Map the current workflow and the future workflow. If the future workflow doesn't save time, money, or unlock something new, stop.

Q3: What would a human expert produce for the same input?

If no human does this task today, that's a red flag — you have no ground truth and no quality bar. Consider whether to hire a human first to establish baseline.

Q4: What's the blast radius of a wrong answer?

On a scale from "mildly embarrassing" to "regulatory incident." Determines your guardrail and review requirements.

Q5: Who reviews the output before it reaches the end decision?

Human-in-the-loop, human-on-the-loop, or fully autonomous. Get this explicit — "a human will check it" without naming the workflow is hand-waving.

Section 2: Success metrics

Q6: What's the single primary metric and its target?

"Better responses" is not a metric. "75% of summaries rated 4+/5 by the AE who made the call, measured weekly" is. One number, one target, one cadence.

Q7: What's the baseline today?

Measure it before you build. If you can't measure it, you can't prove ROI later. If no baseline exists, instrument the current process for 2 weeks before starting.

Q8: What metric would cause you to kill the project?

A stop-loss. "If accuracy is below 60% after 6 weeks" or "if cost per request exceeds $0.05." Name it now, while you're rational.

Section 3: Data and guardrails

Q9: What data does the model read? Where does it live? Who owns it?

Source systems, access paths, refresh cadence. Identify the political / compliance gatekeepers for each data source early — they become the critical path.
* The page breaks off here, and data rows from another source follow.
(* ===== verification/ApiParser.v ===== *)
(** * [tools/fastgoctl/pkg/parser/api/parser/parser.go]: the parser of the API language

    A recursive-descent parser with one token of lookahead, in the monad [M] of the prelude on the
    state [Parser].  A function that returns nil returns [None]; [let?] goes on with the value and
    [check] and [reject] with the flags the code tests before it returns nil.

    The parser reads tokens from any [TokenSource]; the scanner is an instance.  Loops and the
    recursion of the data types take fuel from the number of tokens the source can still give.
    Comments are skipped by [nextToken], which attaches them to the token nodes. *)

From S2P Require Import Prelude.
From S2P Require Import Token.
From S2P Require Import Scanner.
From S2P Require Import ApiAst.
Import Prelude(ret).
Local Open Scope Z_scope.

(** ** The source of tokens *)

Class TokenSource (S : Type) := {
  source_next : S -> outcome (scanResult * S);
  (** more than the number of tokens that are left *)
  source_left : S -> nat
}.

#[export] Instance scanner_source : TokenSource Scanner := {
  source_next := NextToken;
  source_left s := (size_ s - position s)%nat
}.

(** ** What is expected: a type or a text *)

Variant expect := ETy (t : Type_) | ETx (s : text).
Definition expect_String (e : expect) : text := match e with ETy t => Type_String t | ETx s => s end.
Definition matches (t : Token) (e : expect) : bool :=
  match e with
  | ETy ty => bool_decide (Type__ t = ty)
  | ETx s => bool_decide (Text t = s)
  end.

(** The length of a text in bytes *)
Definition rune_len (r : rune) : Z := if r <? 128 then 1 else if r <? 2048 then 2 else if r <? 65536 then 3 else 4.
Definition text_len (t : text) : Z := foldr (fun r n => rune_len r + n) 0 t.

Definition Syntax : text := rs "syntax".
Definition Info : text := rs "info".
Definition Service : text := rs "service".
Definition Returns : text := rs "returns".
Definition Any : text := rs "any".
Definition TypeKeyword : text := rs "type".
Definition MapKeyword : text := rs "map".
Definition ImportKeyword : text := rs "import".
Definition idAPI : text := rs "api".
Definition summaryKeyExprText : text := rs "summary:".
Definition HttpMethods : list expect := ETx <$> httpMethod.

Declare Scope parser_scope.
Delimit Scope parser_scope with parser.
Notation "'let?' x := m 'in' k" := (bind m (fun o => match o with Some x => k | None => ret None end))
  (at level 10, x name, k at level 200) : parser_scope.
Notation "'check' m 'in' k" := (bind m (fun b : bool => if b then k else ret None))
  (at level 10, k at level 200) : parser_scope.
Notation "'reject' m 'in' k" := (bind m (fun b : bool => if b then ret None else k))
  (at level 10, k at level 200) : parser_scope.

Section parser.
Context {S : Type} `{!TokenSource S}.

Record Parser := mkParser {
  p_s : S;
  errors : list text;
  curTok : Token;
  peekTok : Token;
  headCommentGroup : CommentGroup;
  api : list Stmt;
  node : list (Token * TokenNode)
}.

(** [New]: the zero token is not valid. *)
Definition zeroToken : Token := mkToken token_bg [] IllegalPosition.
Definition New (s : S) : Parser := mkParser s [] zeroToken zeroToken [] [] [].

Definition set_cur (t : Token) (p : Parser) : Parser :=
  mkParser (p_s p) (errors p) t (peekTok p) (headCommentGroup p) (api p) (node p).
Definition set_peek (t : Token) (s : S) (p : Parser) : Parser :=
  mkParser s (errors p) (curTok p) t (headCommentGroup p) (api p) (node p).
Definition set_head (cg : CommentGroup) (p : Parser) : Parser :=
  mkParser (p_s p) (errors p) (curTok p) (peekTok p) cg (api p) (node p).
Definition set_node (t : Token) (n : TokenNode) (p : Parser) : Parser :=
  mkParser (p_s p) (errors p) (curTok p) (peekTok p) (headCommentGroup p) (api p) ((t, n) :: node p).
Definition appendStmt (l : list Stmt) (p : Parser) : Parser :=
  mkParser (p_s p) (errors p) (curTok p) (peekTok p) (headCommentGroup p) (api p ++ l) (node p).
Definition add_error (e : text) (p : Parser) : Parser :=
  mkParser (p_s p) (errors p ++ [e]) (curTok p) (peekTok p) (headCommentGroup p) (api p) (node p).

(** ** Reading tokens *)

(** The map from tokens to their nodes *)
Fixpoint find_node (t : Token) (l : list (Token * TokenNode)) : nodep :=
  match l with
  | [] => None
  | (u, n) :: l => if decide (u = t) then Some n else find_node t l
  end.
Definition getNode (t : Token) (p : Parser) : nodep := find_node t (node p).
Definition curTokenNode : M Parser nodep := gets (fun p => getNode (curTok p) p).

Definition curTokenIs (es : list expect) : M Parser bool := gets (fun p => existsb (matches (curTok p)) es).
Definition curTokenIsNotEof : M Parser bool := gets (fun p => negb (bool_decide (Type__ (curTok p) = EOF))).
Definition peekTokenIs (es : list expect) : M Parser bool := gets (fun p => existsb (matches (peekTok p)) es).
Definition peekTokenIsNot (es : list expect) : M Parser bool :=
  gets (fun p => negb (existsb (matches (peekTok p)) es)).

(** One call of the scanner; false when it fails. *)
Definition readPeek : M Parser bool := fun p =>
  match source_next (p_s p) with
  | Panic msg => Panic msg
  | Ok (Tok t, s) => Ok (true, set_peek t s p)
  | Ok (Error_ err, s) => Ok (false, add_error err (set_peek ErrorToken s p))
  end.

(** The loop over comments: those on the line [line] are leading comments of the current token. *)
Fixpoint comments_loop (fuel : nat) (line : Z) (leading : CommentGroup) : M Parser (option CommentGroup) := fun p =>
  if bool_decide (Type__ (peekTok p) = COMMENT) || bool_decide (Type__ (peekTok p) = DOCUMENT) then
    match fuel with
    | O => Panic "out of fuel"
    | Datatypes.S fuel =>
      let commentStmt := mkComment (peekTok p) in
      let here := (Line (peekTok p) =? line) && (-1 <? line) in
      let leading := if here then leading ++ [commentStmt] else leading in
      let p := if here then p else set_head (headCommentGroup p ++ [commentStmt]) p in
      (check readPeek in comments_loop fuel line leading)%parser p
    end
  else Ok (Some leading, p).

Definition setLeading (cg : CommentGroup) : M Parser () := fun p =>
  match getNode (curTok p) p with
  | Some n => Ok ((), set_node (curTok p) (SetLeadingCommentGroup cg n) p)
  | None => Panic "invalid memory address or nil pointer dereference"
  end.

Definition readTokens (line : Z) : M Parser bool := fun p =>
  bind readPeek (fun ok : bool =>
    if negb ok then ret false
    else bind (fun p => comments_loop (Datatypes.S (source_left (p_s p))) line [] p) (fun o =>
      match o with
      | None => ret false
      | Some leading =>
        if (0 <? length leading)%nat then (let! _ := setLeading leading in ret true)%go else ret true
      end)) p.

Definition nextToken : M Parser bool := fun p =>
  let p := set_cur (peekTok p) p in
  if Valid (curTok p) then
    if bool_decide (Type__ (curTok p) = EOF) then
      Ok (true, set_head [] (appendStmt (SComment <$> headCommentGroup p) p))
    else
      let node := mkTokenNode (headCommentGroup p) (curTok p) [] in
      let p := if CommentGroup_Valid (headCommentGroup p) then set_head [] p else p in
      readTokens (Line (curTok p)) (set_node (curTok p) node p)
  else readTokens (-1) p.

(** ** Errors *)

Definition quoted (es : list expect) : text := join (rs " | ") ((fun e => rs "'" ++ expect_String e ++ rs "'") <$> es).
Definition syntaxError (pos : Position) (es : list expect) (got : text) : text :=
  Position_String pos ++ rs " syntax error: expected " ++ quoted es ++ rs ", got '" ++ got ++ rs "'".

Definition peekError (es : list expect) (p : Parser) : Parser :=
  let got := if bool_decide (Type__ (peekTok p) = ILLEGAL) then Text (peekTok p) else Type_String (Type__ (peekTok p)) in
  let pos :=
    if bool_decide (Type__ (peekTok p) = EOF) then
      let position := Pos (curTok p) in
      mkPos (Filename position) (Line_ position) (Column position + text_len (Text (curTok p)))
    else Pos (peekTok p) in
  add_error (syntaxError pos es got) p.

Definition expectPeekToken (es : list expect) : M Parser bool := fun p =>
  if existsb (matches (peekTok p)) es then Ok (true, p) else Ok (false, peekError es p).
Definition notExpectPeekToken (es : list expect) : M Parser bool := fun p =>
  if existsb (matches (peekTok p)) es then Ok (false, p) else Ok (true, peekError es p).
Definition advanceIfPeekTokenIs (es : list expect) : M Parser bool :=
  (let! ok := expectPeekToken es in if ok then nextToken else ret false)%go.
Definition expectIdentError (tok : Token) (es : list expect) : M Parser () :=
  modify (add_error (syntaxError (Pos tok) es (Type_String (Type__ tok)))).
Q10: How much of it is labeled, structured, or eval-ready?

Be honest. "We have lots of data" usually means "we have lots of unstructured documents no one has read." Plan labeling effort accordingly.

Q11: What PII or sensitive data is in the inputs or outputs?

PII categories (name, email, SSN, health, financial), handling plan (redact, tokenize, pass through with DLP), and the legal sign-off owner.

Q12: What's the refusal policy?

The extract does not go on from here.